By Amy Bracken
President Bill Clinton, whose proposed budget for next year keeps funding for child abuse programs flat and cuts at least one program, last month signed legislation to increase funding for child abuse prevention and treatment.
The Child Abuse Prevention and Enforcement Act increases funds for child abuse and neglect programs, and provides money to improve criminal background checks on prospective foster parents and others who work with youth.
While abuse prevention and treatment advocates welcomed the legislation, they noted an irony: the Child Abuse Prevention and Treatment Act of 1974, which is authorized for up to $166 million, is actually funded at just $68 million. In addition, President Clinton's proposed Fiscal Year 2001 budget "level funds" ( that is, keeps at the same level as this year) Child Abuse state grants at $21 million and Child Abuse Discretionary Grants at $18 million. It also level funds Abandoned Infants assistance, Child Welfare Services and Child Welfare training, while eliminating all $17 million in Family Violence funds.

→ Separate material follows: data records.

(** A [Var] node occurs in the expression at a place that the translator
    visits; the type name of a well-formed CAST is not such a place. *)
Fixpoint mentions_variable (e : expr) : bool :=
  match e with
  | Var _ => true
  | List elements => existsb mentions_variable elements
  | Minus arg | Not arg => mentions_variable arg
  | Binary _ arg1 arg2 | Hat arg1 arg2 | Xor arg1 arg2
  | Expression3 _ arg1 arg2 => mentions_variable arg1 || mentions_variable arg2
  | Call function args _ =>
      if decide (Py.upper function = "CAST") then
        match args with
        | [arg0; Var _] => mentions_variable arg0
        | _ => existsb mentions_variable args
        end
      else existsb mentions_variable args
  | Expression2 arg1 _ => mentions_variable arg1
  | Literal _ | Param _ | Case | Unhandled => false
  end.

(** [skip_clause] and [limit_clause] are given by their expressions. *)
Definition limit_clauses_to_sql (skip_clause limit_clause : option expr)
    (litmap : literal_map) (varmap : option (gmap string (list colref)))
  : result (option string * literal_map) :=
  match skip_clause, limit_clause with
  | None, None => Ok (None, litmap)
  | _, _ =>
      '(limit, litmap) ←
        match limit_clause with
        | Some expression =>
            '(s, litmap) ← expression_to_sql expression litmap None;
            Ok ("LIMIT" +:+ " " +:+ s, litmap)
        | None => Ok ("LIMIT" +:+ " -1", litmap)
        end;
      '(limit, litmap) ←
        match skip_clause with
        | Some expression =>
            '(s, litmap) ← expression_to_sql expression litmap None;
            Ok (limit +:+ " OFFSET " +:+ s, litmap)
        | None => Ok (limit, litmap)
        end;
      Ok (Some limit, litmap)
  end.

(** *** Return-clause synthesis *)

Record return_item : Type := ReturnItem {
  expression : expr;
  name : option string;
}.

Record return_clause : Type := Return {
  distinct : bool;
  items : list return_item;
}.

(** [parser.has_element(e, lambda x: isinstance(x, parser.Call) and
    self.store.is_aggregate_function(x.function))]; the parser is not among
    the sources, so the test is a parameter of the translation. *)
Variable has_aggregate_call : expr → bool.

(** [c and s or None] for a string [s]: the empty string counts as false. *)
Definition and_or_None (c : bool) (s : string) : option string :=
  if c then (if decide (s = "") then None else Some s) else None.

(** [first and expr or (', ' + expr)] *)
Definition first_or_comma (first : bool) (expr : string) : string :=
  if first then (if decide (expr = "") then ", " +:+ expr else expr)
  else ", " +:+ expr.

(** The [for item in clause.items] loop, from the current [select], [first]
    and [agg_info]. *)
Fixpoint return_items_to_sql (items : list return_item) (select : string)
    (first : bool) (agg_info : list (option string)) (litmap : literal_map)
    (varmap : option (gmap string (list colref)))
  : result (string * list (option string) * literal_map) :=
  match items with
  | [] => Ok (select, agg_info, litmap)
  | item :: rest =>
      '(expr, litmap) ← expression_to_sql (expression item) litmap varmap;
      let select := select +:+ first_or_comma first expr in
      let is_agg := has_aggregate_call (expression item) in
      match name item with
      | Some item_name =>
          return_items_to_sql rest
            (select +:+ " " +:+ sql_quote_ident item_name) false
            (agg_info ++ [and_or_None (negb is_agg) item_name]) litmap varmap
      | None =>
          return_items_to_sql rest select false
            (agg_info ++ [and_or_None (negb is_agg) expr]) litmap varmap
      end
  end.

(** The [for col, aggi in enumerate(agg_info)] loop, from column [col]. *)
Fixpoint first_reg_last_agg (col : Z) (agg_info : list (option string))
    (first_reg last_agg : Z) : Z * Z :=
  match agg_info with
  | [] => (first_reg, last_agg)
  | Some _ :: rest =>
      first_reg_last_agg (col + 1) rest (Z.min col first_reg) last_agg
  | None :: rest =>
      first_reg_last_agg (col + 1) rest first_reg (Z.max col last_agg)
  end.

(** [l[0:stop]] *)
Definition slice_to {A} (stop : Z) (l : list A) : list A :=
  if (stop <? 0)%Z then take (Z.to_nat (Z.of_nat (length l) + stop)) l
  else take (Z.to_nat stop) l.
Definition listAzureComputers : Go unit :=
  match cmd_StdinPipe env with
  | Some err => logFatal err
  | None =>
  match cmd_StderrPipe env with
  | Some err => logFatal err
  | None =>
  match cmd_StdoutPipe env with
  | Some err => logFatal err
  | None =>
      st <- get ;;
      let session := powershell env (script (config st)) in
      match start_err session with
      | Some err => writeError ("failed to connect to powershell: " ++ err)
      | None =>
          match wait_err session with
          | Some err =>
              writeError ("failed to retrieve records from Azure: " ++ err
                          ++ LF ++ errtxt session)
          | None =>
              let psData := Split (out session) CR in
              count <- rangePsData psData true 0 ;;
              writeInfo (Itoa count ++ " records retrieved from Azure")
          end
      end
  end end end.

Definition removeComputer (name : string) : Go bool :=
  modify (fun st => set_removeCalls (removeCalls st ++ [name]) st) ;;
  dsn <- buildConnString ;;
  match sql_Open env "mssql" dsn with
  | Some err => writeError ("database connection failed: " ++ err)
  | None =>
      st <- get ;;
      let result := sql_Exec env (deletes st) dsn deleteWorkstation name in
      modify (fun st => set_deletes (deletes st ++ [name]) st) ;;
      match result with
      | ExecError err =>
          writeInfo ("Failed to remove workstion " ++ name ++ ": " ++ err) ;;
          ret false
      | ExecDone _ =>
          writeInfo (name ++ " removed from database") ;;
          ret true
      end
  end.

(** The first inner loop: [found] after the search of [adComputers]. *)
Fixpoint inDirectory (ad : list string) (x : string) : bool :=
  match ad with
  | [] => false
  | y :: ad' => if String.eqb x y then true else inDirectory ad' x
  end.

(** The second inner loop: [found] after the search of
    [config.Database.ExemptComputers], which logs the match. *)
Fixpoint inExempt (exempt : list string) (x : string) : Go bool :=
  match exempt with
  | [] => ret false
  | y :: exempt' =>
      if String.eqb x y
      then writeInfo ("Skipping " ++ x ++ ", exempt from removal") ;; ret true
      else inExempt exempt' x
  end.

(** The outer loop [for x := range dbComputers]; it returns [count]. *)
Fixpoint rangeDbComputers (db : list string) (count : Z) : Go Z :=
  match db with
  | [] => ret count
  | x :: db' =>
      st <- get ;;
      let found := inDirectory (adComputers st) x in
      found <- (if negb found
                then inExempt (ExemptComputers (Database (config st))) x
                else ret found) ;;
      count <- (if negb found
                then
                  removed <- removeComputer x ;;
                  if removed then ret (incr count) else ret count
                else ret count) ;;
      rangeDbComputers db' count
  end.

(** [findComputersToRemoveFromDB]; the model returns [count], which the
    function writes to the log. *)
Definition findComputersToRemoveFromDB : Go Z :=
  st <- get ;;
  count <- rangeDbComputers (dbComputers st) 0 ;;
  writeInfo (Itoa count ++ " computers removed from database") ;;
  ret count.

(** The block [if config.Logging.Enabled { ... }] of [main]: the log file
    is named after the date, and the two loggers are created on it. *)
Definition openLog : Go unit :=
  st <- get ;;
  if log_Enabled (Logging (config st)) then
    let '(year, month, day) := time_Now env in
    let logfilename :=
      "polarissync" ++ Itoa year ++ Itoa month ++ Itoa day ++ ".log" in
    match os_OpenFile env (log_Location (Logging (config st))) logfilename with
    | Some err => abort (Panic ("failed to open log file: " ++ err))
    | None => modify set_loggers
    end
  else ret tt.

Definition main : Go Z :=
  match viper_ReadInConfig env with
  | Some err => abort (Panic ("unable to read config file: " ++ err))
  | None =>
  match viper_Unmarshal env with
  | inl err => abort (Panic ("config file is corrupt: " ++ err))
  | inr c =>
      modify (set_config c) ;;
      openLog ;;
      writeInfo "Loading the list of computers from the database" ;;
      listDBComputers ;;
      st <- get ;;
      (if ad_Enabled (ActiveDirectory (config st)) then
         writeInfo "Loading the list of computers from Active Directory" ;;
         listADComputers
       else ret tt) ;;
      st <- get ;;
      (if az_Enabled (Azure (config st)) then
         writeInfo "Loading the list of computers from Azure" ;;
         listAzureComputers
       else ret tt) ;;
      writeInfo "Searching for computers to remove from the database" ;;
      findComputersToRemoveFromDB
  end end.

End Program.

(** ** Notions used to state the properties *)

(** [removeComputer] found no error in the answer of [conn.Exec]. *)
Definition isDone (r : ExecResult) : bool :=
  match r with
  | ExecDone _ => true
  | ExecError _ => false
  end.

(** Membership in the exemption list, by string equality. *)
Definition exempted (exempt : list string) (x : string) : bool :=
  existsb (String.eqb x) exempt.

(** An inventory entry that is neither in the directory list nor in the
    exemption list. *)
Definition candidate (ad exempt : list string) (x : string) : bool :=
  negb (inDirectory ad x) && negb (exempted exempt x).

(** The number of deletes that the database answers without an error, when
    the names of [cands] are deleted in order after those of [hist]. *)
Fixpoint answered (env : Env) (dsn : string) (hist cands : list string) : nat :=
  match cands with
  | [] => 0
  | x :: cands' =>
      (if isDone (sql_Exec env hist dsn deleteWorkstation x) then 1 else 0)
      + answered env dsn (hist ++ [x]) cands'
  end.

(** The package-level variables other than [logFile] agree in two states. *)
Definition sameGlobals (st st' : State) : Prop :=
  config st' = config st /\ dbComputers st' = dbComputers st
  /\ adComputers st' = adComputers st
  /\ infoLogger st' = infoLogger st /\ errorLogger st' = errorLogger st.

(** The removal candidates of an inventory list in a state, in inventory
    order and with repetitions. *)
Definition candidates (st : State) (db : list string) : list string :=
  filter (candidate (adComputers st) (ExemptComputers (Database (config st)))) db.

(** ** Sample runs *)

Definition sampleConfig (ad az : bool) (exempt : list string) : Configuration :=
  {| ActiveDirectory := {| ad_Enabled := ad; ad_Host := "dc1"; ad_Domain := "LIB";
                           ad_Username := "sync"; ad_Password := "secret";
                           ad_Dn := "dc=lib,dc=local" |};
     Azure := {| az_Enabled := az; az_Domain := "lib.example.org" |};
     Logging := {| log_Enabled := true; log_Location := "." |};
     Database := {| db_Host := "127.0.0.1"; db_Port := 1433; db_Name := "Polaris";
                    db_Trusted := true; db_Domain := ""; db_Username := "";
                    db_Password := ""; ExemptComputers := exempt |} |}.

(** A directory entry as the search returns it: one attribute, [cn], with
    one value. *)
Definition computer (cn : string) : Entry :=
  {| DN := "CN=" ++ cn ++ ",dc=lib,dc=local";
     Attributes := [ {| attr_Name := "cn"; Values := [cn] |} ] |}.

(** An environment in which every connection succeeds: the workstation
    table holds [rows], the directory search returns [entries], PowerShell
    prints [report], and [exec] answers the deletes. *)
Definition sampleEnv (c : Configuration) (rows : list string)
    (entries : list Entry) (report : string)
    (exec : list string -> string -> ExecResult) : Env :=
  {| viper_ReadInConfig := None;
     viper_Unmarshal := inr c;
     time_Now := (2024, 3, 9)%Z;
     os_OpenFile := fun _ _ => None;
     sql_Open := fun _ _ => None;
     sql_Query := fun _ _ => QueryRows (map ScanValue rows) None;
     sql_Exec := fun hist _ _ name => exec hist name;
     ldap_DialURL := fun _ => None;
     ldap_Bind := fun _ _ => None;
     ldap_Search := fun _ _ _ => inr entries;
     cmd_StdinPipe := None;
     cmd_StderrPipe := None;
     cmd_StdoutPipe := None;
     powershell := fun _ =>
       {| start_err := None; out := report; errtxt := ""; wait_err := None |} |}.

(** The state after the three lists are loaded, with logging on. *)
Definition loaded (c : Configuration) (db ad : list string) : State :=
  {| config := c; dbComputers := db; adComputers := ad; logFile := [];
     errorLogger := true; infoLogger := true; removeCalls := []; deletes := [] |}.

(** A table in which every delete finds its row. *)
Definition deleteFinds : list string -> string -> ExecResult :=
  fun _ _ => ExecDone 1.

(** A table in which no delete finds a row. *)
Definition deleteFindsNothing : list string -> string -> ExecResult :=
  fun _ _ => ExecDone 0.

(** A table on which the delete of [bad] fails. *)
Definition deleteFailsOn (bad : string) : list string -> string -> ExecResult :=
  fun _ name => if String.eqb name bad then ExecError "deadlock victim" else ExecDone 1.

(** ** Notions used to state the properties of the readers *)

(** What a step that only reads a source leaves alone: the configuration,
    the loggers and the record of removals. *)
Definition keeps (st st' : State) : Prop :=
  config st' = config st
  /\ infoLogger st' = infoLogger st /\ errorLogger st' = errorLogger st
  /\ removeCalls st' = removeCalls st /\ deletes st' = deletes st.

(** [x.Attributes[0].Values[0]], when both indices are in range. *)
Definition firstValue (x : Entry) : option string :=
  match Attributes x with
  | [] => None
  | a :: _ =>
      match Values a with
      | [] => None
      | v :: _ => Some v
      end
  end.

(** An entry on which [x.Attributes[0].Values[0]] is out of range. *)
Definition lacksValue (x : Entry) : Prop :=
  Attributes x = []
  \/ exists a rest, Attributes x = a :: rest /\ Values a = [].

(** The first values of the entries up to the first entry that has none,
    and whether every entry has one. *)
Fixpoint firstValues (entries : list Entry) : list string * bool :=
  match entries with
  | [] => ([], true)
  | x :: entries' =>
      match firstValue x with
      | None => ([], false)
      | Some v => let '(vs, ok) := firstValues entries' in (v :: vs, ok)
      end
  end.

(** The segments of the PowerShell output that the parsing loop keeps, as
    they stand in the output: those after the first segment that starts,
    once trimmed, with eleven dashes, up to the first one that is empty once
    trimmed. *)
Fixpoint reportLines {U : Unicode} (psData : list string) (skip : bool)
    : list string :=
  match psData with
  | [] => []
  | c :: psData' =>
      if negb skip then
        if String.eqb (TrimSpace c) "" then []
        else c :: reportLines psData' skip
      else
        if HasPrefix (TrimSpace c) "-----------"
        then reportLines psData' false
        else reportLines psData' skip
  end.

(** The segments of [l], with the byte [sep] between them. *)
Fixpoint join (sep : ascii) (l : list string) : string :=
  match l with
  | [] => EmptyString
  | [s] => s
  | s :: l' => s ++ String sep (join sep l')
  end.

(** The byte [sep] does not occur in [s]. *)
Fixpoint noByte (sep : ascii) (s : string) : bool :=
  match s with
  | EmptyString => true
  | String c s' => negb (Ascii.eqb c sep) && noByte sep s'
  end.

(** Every byte of [s] is an ASCII space. *)
Fixpoint allSpace (s : string) : bool :=
  match s with
  | EmptyString => true
  | String c s' => asciiSpace c && allSpace s'
  end.



(** The report of the cloud scenario of the specification, with line feeds
    only, and the same report with the line ends PowerShell writes. *)
Definition reportLF : string :=
  "Header" ++ LF ++ "-----------" ++ LF ++ "DEVICE1" ++ LF ++ "DEVICE2"
    ++ LF ++ LF ++ "Trailing junk".

Definition CRLF : string := String CR LF.

Definition reportCRLF : string :=
  "Header" ++ CRLF ++ "-----------" ++ CRLF ++ "DEVICE1" ++ CRLF ++ "DEVICE2"
    ++ CRLF ++ CRLF ++ "Trailing junk".

(** The three answers of the directory server to the calls of
    [listADComputers] in a state. *)
Definition dialOf (env : Env) (st : State) : option error :=
  ldap_DialURL env ("ldap://" ++ ad_Host (ActiveDirectory (config st)) ++ ":389").

Definition bindOf (env : Env) (st : State) : option error :=
  ldap_Bind env
    (ad_Domain (ActiveDirectory (config st)) ++ "\"
       ++ ad_Username (ActiveDirectory (config st)))
    (ad_Password (ActiveDirectory (config st))).

Definition searchOf (env : Env) (st : State) : error + list Entry :=
  ldap_Search env (ad_Dn (ActiveDirectory (config st)))
    "(&(objectClass=computer))" ["cn"].

(** The PowerShell session that [listAzureComputers] runs in a state. *)
Definition sessionOf (env : Env) (st : State) : Session :=
  powershell env (script (config st)).

(** The three pipes of the command could be created. *)
Definition pipesOpen (env : Env) : Prop :=
  cmd_StdinPipe env = None /\ cmd_StderrPipe env = None
  /\ cmd_StdoutPipe env = None.

(** The name that the cloud reader stores for a segment of the report. *)
Definition deviceName {U : Unicode} (c : string) : string :=
  ToUpper (TrimSpace c).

"Anything that is invested in prevention is a good thing," said Kevin Kirkpatrick, spokesman for Prevent Child Abuse America, whose Ohio chapter worked with Rep. Deborah Pryce (R-Ohio) to develop the bill. But, he said, "We need more funding for prevention programs" - specifically, full funding for the Child Abuse Prevention Act.
The new law, sponsored by Rep. Pryce and Sen. Mike DeWine (R-Ohio), passed by 410 to 2 in the House and by unanimous consent in the Senate. It amends three existing laws: the Crime Identification Technology Act of 1998, by improving the "delivery" of criminal record information about prospective youth workers to child welfare agencies and programs; the Omnibus Crime Control and Safe Streets Act of 1968, by broadening the use of drug control and system improvement grants for use in child abuse prevention and enforcement; and the Victims of Crime Act of 1984, by increasing funding for child abuse victims. The law doubles (to $20 million) funding for child abuse prevention and treatment programs under the Crime Victim's fund. The bill also authorizes the Attorney General to provide grants for states to improve reporting of unidentified and missing persons.
The two congressional opponents of the bill were Rep. Ron Paul (R-Tex.) and Rep. Helen Chenoweth-Hage (R-Idaho), both right wing Republicans. "She opposed the bill not because she's in favor of child abuse," said Keith Rupp, Chenoweth-Hage's chief of staff. She opposed what he called the unconstitutionally large role that the law grants the federal government, noting, for instance, that the bill does not define the "child welfare agencies, organizations and programs" that would get access to a national criminal history database.
The law says the agencies must be "engaged in the assessment of risk and other activities related to the protection of children."
"It does the opposite of getting the federal government involved," said Tom Birch, legislative counsel at the National Child Abuse Coalition, which helped to draft the law. He said block grants provided under the act will give states a lot of flexibility in spending child abuse funds.
According to the National Committee to Prevent Child Abuse, more than three million children were reported abused or neglected in the United States in 1997 - an increase in reports of 41 percent from 1988. The committee says that every day three children die as a result of abuse or neglect, a rate that increased by 34 percent between 1985 and 1996.
The reason for the legislation's Ohio roots, Birch said, is that Reps. Pryce and co-sponsor Stephanie Tubbs Jones (D-Ohio), along with Sen. DeWine, are former prosecutors who handled child abuse cases. "The principal sponsors of the legislation all had some professional experience with abuse and neglect," Birch said.